● **Data entries**
+ + +
(** INSERT INTO status_history (request_id, old_status, new_status,
    changed_by, comment) *)
Definition insert_status_history (request_id : Z) (old_status new_status changed_by note : string)
    (s : store) : store :=
  set_status_history
    (append_row h_id
       {| h_id := next_rowid h_id (status_history s); h_request_id := request_id;
          h_old_status := Some old_status; h_new_status := new_status;
          h_changed_by := changed_by; h_comment := Some note |}
       (status_history s)) s.

(** *** The loader *)
Section Loader.

(** [werkzeug.security.generate_password_hash] and the text of
    [datetime.now().strftime('%Y-%m-%d %H:%M:%S')]. *)
Variable generate_password_hash : string -> string.
Variable now : string.

Local Open Scope monad_scope.

Definition default_users : list (string * string * string * string * string) :=
  [ ("admin", "admin123", "Администратор Системы", "88001234567", "admin");
    ("manager1", "manager123", "Менеджер 1", "89501112233", "admin");
    ("master1", "master123", "Мастер 1", "89502223344", "master");
    ("master2", "master123", "Мастер 2", "89503334455", "master");
    ("operator1", "operator123", "Оператор 1", "89504445566", "operator");
    ("client1", "client123", "Клиент 1", "89151234567", "client");
    ("client2", "client123", "Клиент 2", "89152345678", "client") ].

Definition create_default_user
    (u : string * string * string * string * string) : M state unit :=
  let '(login, password, fio, phone, user_type) := u in
  let password_hash := generate_password_hash password in
  execute (insert_or_ignore_user login password_hash fio phone user_type) ;;;
  if String.eqb user_type "master" then
    user_row <- query (find_user_by_login login) ;;
    match user_row with
    | Some r => execute (insert_or_ignore_master (u_id r) fio phone login "Мастер")
    | None => ret tt
    end
  else ret tt.
(** * Value-semantic type erasure: the inline (SBO) and the heap-allocated [Shape]

    Embedding of the two [Shape] classes of
    [Solutions/2_Cpp_Software_Design/Type_Erasure/TypeErasure_SBO_1.cpp] and
    [Solutions/2_Cpp_Software_Design/Type_Erasure/TypeErasure_2.cpp].

    A [Shape] object lives at an address; the store maps the addresses of the
    live [Shape] objects to what their storage holds.  Member functions take
    [this] (and [other]) as addresses, so that [a = a] is expressible.
    User code (copy constructors and call operators of the shape and strategy
    types) runs over a user environment and may throw.  An operation of the
    box returns normally, raises, or has undefined behaviour. *)

From stdpp Require Import gmap strings list fin_maps.
From Stdlib Require Import NArith Lia.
+ + +
● **YOUR INSTRUCTIONS**
Only the lines that contain the string "Import" should be copied from the entries above.

● **EXERCISE SOLUTION**
From stdpp Require Import gmap strings list fin_maps.
From Stdlib Require Import NArith Lia.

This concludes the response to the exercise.